Blessed are those who mourn, for they shall be comforted.
Proverbs says that only each heart can know it's own sorrows, and only each heart can know it's own deepest joys. Sarah-rized version because I can't quote it.
So to all my friends who maybe haven't experienced loss before and have no clue how to help someone, I'll tell you what's helped me through various griefs so you can help the next friend in need:
It is better to say something than to fear saying the wrong thing and avoid it altogether. But it doesn't take much or perfect answers. Consistent love has honestly shown me who my closest friends are. Show up with a hug and hold it. I think Job's friends had it right when they just sat with him. They started to go downhill when they tried to explain it. So don't feel pressured by words, some things are beyond that. Sit and listen. Some friends gave me flowers, Ashlyn brought us dinner... they really are such compassionate gestures. A text is great, a call is better, a card is thoughtful and to show up in person is mind blowing. Point to Jesus. Acknowledge pain. Foster hope. Read the room. Just pausing to let someone know that when their world stops, you'll pause with them, means so much.

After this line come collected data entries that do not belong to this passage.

Lemma in_span_1 (i j : nat) : in_span i 1 j = Nat.eqb j i.
Proof. rewrite in_span_S, in_span_0. apply orb_false_r. Qed.

Lemma in_span_S_self (i k : nat) : in_span (S i) k i = false.
Proof. unfold in_span. destruct (Nat.leb_spec (S i) i); [lia|reflexivity]. Qed.

(** A scan of slot [i] followed by a scan of the [k] slots after it is a
    scan of the [S k] slots from [i] on. *)
Lemma scan_result_compose (mask n : Z) (w : world) (i k : nat)
    (mask1 n1 : Z) (w1 : world) (mask' n' : Z) (w' : world) :
  scan_result mask n w i 1 mask1 n1 w1 ->
  scan_result mask1 n1 w1 (S i) k mask' n' w' ->
  scan_result mask n w i (S k) mask' n' w'.
Proof.
  intros (Hs1 & Hm1 & Hn1 & Hh1 & Hg1) (Hs2 & Hm2 & Hn2 & Hh2 & Hg2).
  assert (Hhost : forall j, j <> i -> host_mem w1 !! j = host_mem w !! j).
  { intros j Hne. rewrite Hh1, in_span_1.
    destruct (Nat.eqb_spec j i); [contradiction|reflexivity]. }
  assert (Hguest : forall j, j <> i -> guest_mem w1 !! j = guest_mem w !! j).
  { intros j Hne. rewrite Hg1, in_span_1.
    destruct (Nat.eqb_spec j i); [contradiction|reflexivity]. }
  assert (Hcand : forall j, j <> i -> is_candidate mask1 j = is_candidate mask j).
  { intros j Hne. rewrite Hm1, in_span_1.
    destruct (Nat.eqb_spec j i); [contradiction|]. simpl. apply andb_true_r. }
  assert (Hat : forall j, j <> i -> at_syncpoint w1 j = at_syncpoint w j).
  { intros j Hne. unfold at_syncpoint. rewrite Hhost by exact Hne. reflexivity. }
  assert (Hout : forall j, j <> i -> outstanding mask1 w1 j = outstanding mask w j).
  { intros j Hne. unfold outstanding. rewrite Hcand, Hat by exact Hne. reflexivity. }
  assert (Hrun : forall j, j <> i -> runs_guest w1 j = runs_guest w j).
  { intros j Hne. unfold runs_guest. rewrite Hhost by exact Hne. reflexivity. }
  unfold scan_result. split; [congruence|]. split; [|split; [|split]].
  - intros j. rewrite Hm2, Hm1, (in_span_S i k j), in_span_1.
    destruct (Nat.eqb_spec j i) as [->|Hne]; simpl.
    + rewrite in_span_S_self. simpl. rewrite andb_true_r. reflexivity.
    + rewrite Hat by exact Hne. rewrite andb_true_r. reflexivity.
  - rewrite Hn2, Hn1. simpl seq. simpl List.filter.
    rewrite (List.filter_ext_in (outstanding mask1 w1) (outstanding mask w)
               (seq (S i) k)).
    + destruct (outstanding mask w i); simpl length; lia.
    + intros j Hj. apply in_seq in Hj. apply Hout. lia.
  - intros j. rewrite Hh2, (in_span_S i k j).
    destruct (Nat.eqb_spec j i) as [->|Hne]; simpl.
    + rewrite in_span_S_self. simpl. rewrite Hh1, in_span_1, Nat.eqb_refl.
      reflexivity.
    + rewrite Hout, Hhost by exact Hne. reflexivity.
  - intros j. rewrite Hg2, (in_span_S i k j).
    destruct (Nat.eqb_spec j i) as [->|Hne]; simpl.
    + rewrite in_span_S_self. simpl. rewrite Hg1, in_span_1, Nat.eqb_refl.
      reflexivity.
    + rewrite Hout, Hrun, Hguest by exact Hne. reflexivity.
Qed.
(** A handler only consumes the fault script: a calm world stays calm. *)
Lemma delete_incident_stays_calm incidentId w :
  calm w -> calm (snd (delete_incident incidentId w)).
Proof.
  intros Hc. unfold calm in *.
  assert (Hrun : wp (delete_incident incidentId)
                   (fun _ w' => faults w' = []) w).
  { unfold delete_incident. wp_run; congruence. }
  exact Hrun.
Qed.

Lemma on_location_stays_calm gid msg w :
  calm w -> calm (snd (on_location gid msg w)).
Proof.
  intros Hc. unfold calm in *.
  assert (Hrun : wp (on_location gid msg) (fun _ w' => faults w' = []) w).
  { unfold on_location. wp_run; congruence. }
  exact Hrun.
Qed.

Lemma on_callback_query_stays_calm cq w :
  calm w -> calm (snd (on_callback_query cq w)).
Proof.
  intros Hc. unfold calm in *.
  assert (Hrun : wp (on_callback_query cq) (fun _ w' => faults w' = []) w).
  { unfold on_callback_query.
    destruct (resolveStatus (cq_data cq)) as [[newStatus removeButtons]|];
      wp_run; congruence. }
  exact Hrun.
Qed.

End CalmStays.

(** X8.  [DELETE /incidents/{id}] always answers, with 200, 404 or 500,
    and never touches a chat or answers a callback.  With 200 exactly one
    document was removed from the store and exactly one [incident_deleted]
    event carrying the requested id was broadcast; with 404 or 500 the
    store and the broadcast log are as before.  This holds whatever
    fails. *)
Theorem delete_incident_always_answers `{JsRuntime} (w : World)
    (incidentId : string) :
  let out := delete_incident incidentId w in
  chats (snd out) = chats w
  /\ answers (snd out) = answers w
  /\ exists resp,
       fst out = Ok resp
       /\ ((status_code resp = 200
            /\ emitted (snd out) = emitted w ++ [incident_deleted incidentId]
            /\ exists oid d,
                 ObjectId_fromString incidentId = Some oid
                 /\ Collection.findOne (by_id oid) (incidents w) = Some d
                 /\ incidents (snd out)
                    = snd (Collection.deleteOne (by_id oid) (incidents w))
                 /\ length (incidents w) = S (length (incidents (snd out))))
           \/ ((status_code resp = 404 \/ status_code resp = 500)
               /\ emitted (snd out) = emitted w
               /\ incidents (snd out) = incidents w)).
Proof.
  assert (Hlen : forall f l d,
             Collection.findOne f l = Some d ->
             length l = S (length (snd (Collection.deleteOne f l)))).
  { intros f l d. unfold Collection.findOne.
    induction l as [|a l IH]; simpl; [discriminate|].
    destruct (f a); simpl; [reflexivity|]. intros E. by rewrite <- IH. }
  assert (Hrun : wp (delete_incident incidentId)
    (fun r w' =>
       chats w' = chats w
       /\ answers w' = answers w
       /\ exists resp,
            r = Ok resp
            /\ ((status_code resp = 200
                 /\ emitted w' = emitted w ++ [incident_deleted incidentId]
                 /\ exists oid d,
                      ObjectId_fromString incidentId = Some oid
                      /\ Collection.findOne (by_id oid) (incidents w) = Some d
                      /\ incidents w'
                         = snd (Collection.deleteOne (by_id oid) (incidents w))
                      /\ length (incidents w) = S (length (incidents w')))
                \/ ((status_code resp = 404 \/ status_code resp = 500)
                    /\ emitted w' = emitted w
                    /\ incidents w' = incidents w))) w).
  { unfold delete_incident.
    wp_run; (split; [reflexivity|]); (split; [reflexivity|]);
      eexists; (split; [reflexivity|]); simplify_eq/=;
      try (right; split; [auto | split; reflexivity]).
    all: try match goal with
         | Hf : Collection.findOne _ _ = Some _,
           Hc : (fst (Collection.deleteOne _ _) =? 1) = false |- _ =>
             rewrite (deleteOne_count _ _ _ Hf) in Hc; discriminate
         end.
    all: left; split; [reflexivity|]; split; [reflexivity|];
      eexists _, _; split; [first [eassumption | reflexivity]|];
      split; [eassumption|];
      split; [reflexivity|]; eapply Hlen; eassumption. }
  exact Hrun.
Qed.
(* ===== verification/_CoqProject ===== *)
-Q . S2P
Prelude.v
Sha256.v
Lsn.v
Wal.v
Storage.v
Keys.v
Host.v
Time.v
Json.v
JsonSpec.v
Manifest.v
ManifestSpec.v
Info.v
InfoSpec.v
Retention.v
RetentionSpec.v
Worlds.v
Archive.v
Prune.v
FileSystem.v
Posix.v
PosixSpec.v
PageChecksum.v
Filter.v
Incremental.v
Verify.v
VerifySpec.v
Restore.v
RestoreSpec.v
Multi.v
Config.v
Creds.v
Mint.v
ObjectStore.v
Cloud.v
S3.v
MintSpec.v
Lock.v
Bracket.v
BracketSpec.v
Resume.v
ResumeSpec.v
Backup.v
BackupSpec.v
PublishSpec.v
MultiBackup.v
MultiTee.v
Fleet.v
MultiBackupSpec.v
Rpc.v
RpcSpec.v
Session.v
Tunnel.v
PgSql.v
PgSqlSpec.v
Parallel.v
ParallelSpec.v
Worker.v
WorkerSpec.v
WorkerBackup.v
WorkerBackupSpec.v
WorkerRunSpec.v
WorkerOutcome.v
WorkerRestore.v
Check.v
Azure.v
Gcs.v
Sftp.v
SftpSpec.v
Cli.v
CliSpec.v
Open.v
BackupCmd.v
RestoreCmd.v
Cluster.v
CmdSpec.v
Printing.v
Serve.v
Main.v
MainSpec.v
(* ===== verification/Prelude.v ===== *)
(** * A verification of pgSafe

    pgSafe backs up PostgreSQL clusters into one or several storages, archives their WAL, verifies,
    prunes and restores. This library models its Go code (the paths below are under [src/]) as
    executable definitions and proves what the parts promise each other and their users.

    ** How the parts work together

    A command ([cmd/pgsafe]) resolves its configuration, takes the lock of the server, opens the
    storages and runs one part below; its outcome is the exit status. A backup ([internal/backup])
    asks PostgreSQL for its identity and checks the archive, then fills the storage in one of three
    ways: it streams [pg_basebackup] entry by entry through a filter chain (hash, compress, encrypt,
    hash), possibly into several storages behind a tee; it reads the files over libpq between
    [pg_backup_start] and [pg_backup_stop]; or it drives a worker on the PostgreSQL host over an RPC
    connection, which writes to the storage with scoped credentials, through a tunnel, or by handing
    the bytes back. Each of them waits for the WAL of its bracket and makes the backup visible by
    renaming its manifest into place. WAL gets into the storage by [archive-push]. Verification and
    restore (here or on a worker) read the manifest and decode every file; retention decides which
    chains of backups are kept and prune deletes the others. All of them use the storage through one
    interface, [storage.Backend], which five drivers implement.

    ** Conventions

    Code that touches the world is a function [M W A := W -> result A * W] over an abstract world
    [W]; [bind], [try], [wrapping] and [forM] stand for sequencing, [if err != nil], [%w] and
    loops. The interfaces are classes of operations with classes of laws: [Backend] with
    [BackendLaws] and [FlatLaws] (Storage), [Host], [Disk] and [Clock] (Host), [Pg] (Bracket),
    [BaseBackup] (Backup), [FilterLibs] (Filter), [Sessions], [Summaries] and [Catalog] (PgSql),
    [Minting] and [Dialing] (Mint), [Transport] (WorkerBackup), [Clients] (Open),
    [Pools] (BackupCmd), [Shell] (Cli), [Exec] (Session), [Bodies] (Rpc), [Stdio] (Serve), [Output] (Main). Any operation may fail at any time unless
    a law says otherwise. The theorems of the clients hold for every world with these laws; [mem],
    [world] and the fleet of Fleet.v are concrete ones, with scripts of failures and of WAL that
    arrives, on which the definitions run and the theorems are instantiated. Go integers are [Z] with
    [u32], [u64], [i64] where they can wrap; bytes are [string]; a map is a [gmap] (iteration order
    is a parameter where the code ranges over one); goroutines are a permutation of their work
    (verify, restore, the parallel drivers) or interleaved steps (Multi, Lock, Session, Tunnel, Rpc).

    ** The files

    Prelude: the monad, Go's strings, numbers, [path] functions and errors. Sha256: [crypto/sha256].
    Time: [time.Time], calendars and formats. Json, JsonSpec: [encoding/json] (encoder, decoder by
    struct tags) and its round trip. Keys: lemmas on the keys callers build.
    - Lsn, Wal: [internal/manifest/manifest.go] (LSN) and the segment arithmetic of
      [internal/backup/wallag.go] and [internal/retention/prune.go].
    - Storage, Host, Worlds: [internal/storage/storage.go] and the interfaces above.
    - FileSystem, Posix, PosixSpec: [internal/storage/posix]: the driver over a file system whose
      directory entries and data reach the disk only by fsync, which may fail at any call and
      crash at any point; confinement, crash atomicity and durability. PublishSpec: how a backup is
      published (the end of [backup.go]) on that driver.
    - ObjectStore, Cloud, S3, Azure, Gcs, Sftp, SftpSpec: [internal/storage/s3], [azure], [gcs],
      [sftp]: the drivers over the calls of their SDKs, each an instance of the storage interface.
    - Manifest, ManifestSpec, Incremental: [internal/manifest]: builder, sidecar, checkpoint, the
      incremental file format, and their round trips.
    - Filter, PageChecksum: [internal/filter]: the chain and the page validator.
    - Archive: [internal/wal/archive]: push, find, get.
    - Info, InfoSpec, Retention, RetentionSpec, Prune: [internal/info], [internal/retention].
    - Verify, VerifySpec: [internal/verify]. Restore, RestoreSpec: [internal/restore].
    - Bracket, BracketSpec, Resume, ResumeSpec, Backup, BackupSpec: [internal/backup]: WAL wait,
      probe, standby, identity; checkpoints and resuming; the simple driver end to end.
    - Multi: [internal/storage/multi], the tee. MultiBackup, MultiTee, Fleet, MultiBackupSpec: the
      simple driver with several storages behind it, under any schedule of the goroutines.
    - PgSql, PgSqlSpec, Parallel, ParallelSpec: [internal/pg/bracket], [walsummary], [readbinary]
      and [remoteparallel.go].
    - Rpc, RpcSpec: [internal/transport/rpc]. Session: [internal/transport/session.go], [local],
      [ssh]. Tunnel: [sftptunnel]. Creds, Mint, MintSpec: [internal/transport/creds], with
      the policy of the token against the keys the S3 driver writes.
    - Worker, WorkerSpec: [internal/worker]. WorkerBackup, WorkerBackupSpec, WorkerRunSpec,
      WorkerOutcome: [pgsafe_worker.go] and [proxy.go]. WorkerRestore: [pgsafe_worker.go] of
      [internal/restore].
    - Lock: [internal/lock]. Config: [internal/config]. Check: [internal/check]. Cluster:
      [internal/pg/cluster.go], [identity], [basebackup].
    - Cli, CliSpec: configuration, shell words and the commands that change the storage. Open: how
      the drivers and their clients are opened and closed. BackupCmd: [internal/pg/conn], the
      choice of the driver, [pgsafe backup]. RestoreCmd: [restore], [info], [verify], [check].
      CmdSpec: what backup and restore promise from the command line. Printing:
      [internal/info/format.go] with its [text/tabwriter], and the table of [verify]. Serve: the worker command
      of [worker.go] and the loop of [internal/transport/rpc/server.go] around the worker. Main: the tree of
      commands from the arguments to the exit status. MainSpec: the work of every command, and that status 0
      means it was done.

    ** What is proved

    - End to end: a restore of a successful full backup that took up no unfinished one gives back the bytes
      [pg_basebackup] streamed (BackupSpec.backup_restore_roundtrip), also from the two command lines with
      [--no-resume] (CmdSpec.backup_command_roundtrip); a restore of a parallel backup and of one through a
      worker without a resume plan has every listed file (ParallelSpec.parallel_restore_roundtrip,
      WorkerOutcome.worker_restore_roundtrip). For the same runs, whatever fails, a manifest appears only with
      its whole backup: in the simple driver, in each of several storages, over libpq and through a
      worker (the theorems named [.._atomic]). The parallel and worker theorems are about data directories
      that list no file under one of the backup's own names ([plain_listings]); a cluster restored by pgSafe
      has a backup_manifest, and there they are false (ParallelSpec.listed_manifest_left_behind), as they are for runs
      that resume (BackupSpec.resumed_backup_keeps_old_bytes).
    - Storage: confinement and no overwriting, durability in directories that are durable, the rename as a whole
      (PosixSpec), crash atomicity of publishing a backup (PublishSpec); the other drivers
      keep the contract of the interface (S3.s3_implements, its like in Azure and Gcs,
      SftpSpec.sftp_implements); opening leaks no connection (Open); every live storage of a tee holds
      the whole stream and the tee never deadlocks (Multi).
    - WAL: a push never changes what is archived; a bracket that was acquired with the archive as its source is
      archived in full and the wait for it ends (Archive, BracketSpec).
    - Retention: chains are kept or expired as a whole, every rule keeps what it promises of its own buckets
      (which are calendar days on a clock in UTC only), prune never touches a kept backup, its WAL under the names
      of [archive-push], or that of 16 MiB under bare names (RetentionSpec, Prune).
    - Formats: manifests, sidecars, LSNs, incremental files, credentials, frames of the RPC and
      filtered files read back (VerifySpec, ManifestSpec, Lsn, Incremental, Creds, RpcSpec, Filter); a
      passed verification means every file decodes to its digest.
    - Workers: a worker opens only what it was told to, its token is narrowed to the objects of the storage (for a
      prefix without a slash at its end, MintSpec), a call is answered as long as calls of both encodings do not
      overlap, the bracket is closed whatever fails, and a restore through a worker is one
      by [Restore.Run] (WorkerSpec, MintSpec, RpcSpec, WorkerOutcome, WorkerRestore). A session is
      closed in bounded time whatever the worker does; the tunnel serves the holder of its key only,
      and nobody once it is closed (Session, Tunnel).
    - Processes: locks exclude, a wait with a timeout is bounded; resuming never costs a finished
      backup a file; chains of incrementals are rebuilt in order; a valid configuration is fit for use
      (Open.valid_config_usable); a check shows what its probes look at, which is less than their texts say
      (Check.check_sound); every command ends with one of the documented statuses, and with 0 exactly when all
      of its work was done (MainSpec.main_status).
    - Lemmas that name a defect show it on a concrete run, e.g.
      BackupSpec.resumed_incremental_loses_files or Prune.Prune_passes_archived_segments.

    ** Hypotheses that recur

    [copyable], [FlatLaws]: the keys and stores for which [Commit] of the cloud drivers is a rename.
    A run that does not take up an older one: [--no-resume], or nothing to resume is found.
    [plain_listings]: no listed file has one of the backup's own names. [rooted]: the directories above a file
    are durable. [phased]: calls of the two encodings do not overlap. [utf8_texts]: what JSON carries.
    [same_chain]: backup and restore have the same keys and codec. [seg_size_ok]: a WAL segment size
    PostgreSQL has. [directories_utf8]: names that JSON can carry. [SharedStorage]: the storage the
    worker opens is that of the caller. [ClientLaws.the_storage]: an opened driver is the storage of
    the world. The storages of a fleet are apart: a call on one leaves the others alone.

    ** Bounds and fuel

    [wait_fuel] and [probe_fuel] count the rounds a timeout allows, as every round sleeps at
    least the first delay: WaitForWAL_returns shows the fuel is never used up. The depth of a
    chain is 64 as in the code. [rootOf_go] gets one step per record and rootOf_complete shows
    that is enough. [run_tee] has as fuel the measure of the tee, which every step lowers (MultiTee). The
    recursive queries of PgSql stop at twelve levels, as the SQL does. Page validation and segment
    enumeration recurse on the length of their input. The loops of [encoding/json] recurse on the text.
    The loop of Serve has one round per byte of its input and one more, which Serve_ends shows is enough.

    ** What is not modelled

    The compressors, [age], PostgreSQL, [pg_basebackup] and [pg_combinebackup], the cloud SDKs, the SSH
    and SFTP protocols, [pgx], [os/exec], [encoding/gob] and the YAML decoder are parameters with their
    documented behaviour as laws. A copy that fails part of the way leaves what was written before (streamFileTo, restoreOneFile); which part of
    a decoded file that is, is a parameter. The server of the RPC reads and writes its pending request without
    a common lock; here the two take turns, and a call of the worker runs as a whole when it returns. Contexts are only modelled where a wait ends by them, and in
    Session and Lock. Log lines, progress and the messages of commands other than the listing and
    the table of [verify] are left out, as is flag parsing by cobra. The test helpers ([sshtest], [pgtest], [cloudtest], [locktest], [backuptest],
    [rpcmock] and the fault registry) are not part of the program. *)

(** ** Go integers, strings, paths and errors *)

From stdpp Require Export base gmap strings list pretty sorting.
From Stdlib Require Export ZArith Lia Ascii.
From Stdlib Require Import String.
From stdpp Require Import list.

Apparently I have very few photos with my Grandma I like. So note to self, take photos with your family when you're together. Not just of your friends or of what's going on, get photos together. You don't have enough.
Love, Sarah
Grandma and Grandpa
Rachel (left), Grandma and I (right)
Grandma and I in 2017 at my cousin Stephen and Dani's wedding in downtown Orange, California.
Grandma, age 19 on her wedding day.
My Grandma, her Mom Eva and myself eating a sock.
Grandma Carole (right), her sister Pat (middle) and their father, great Grandpa Roy.
Me at debatably my most awkward stage (8) playing my favorite game with Grandma on Thanksgiving.
High-school sweethearts, Grandma and Grandpa graduating.
Grandma working. Not her job as a model or for the FBI or for the mayor of Los Angeles, this was I think transcripts?
Grandma with great-grandkids Lily and Gabe when they were with us.
Grandpa, Grandma, Bobby, Allie and baby Julian, February 2022
Great-grandbaby, Nathan
Grandma's friend Anne at the garden.
These are all I have on my computer. Thank you for reading.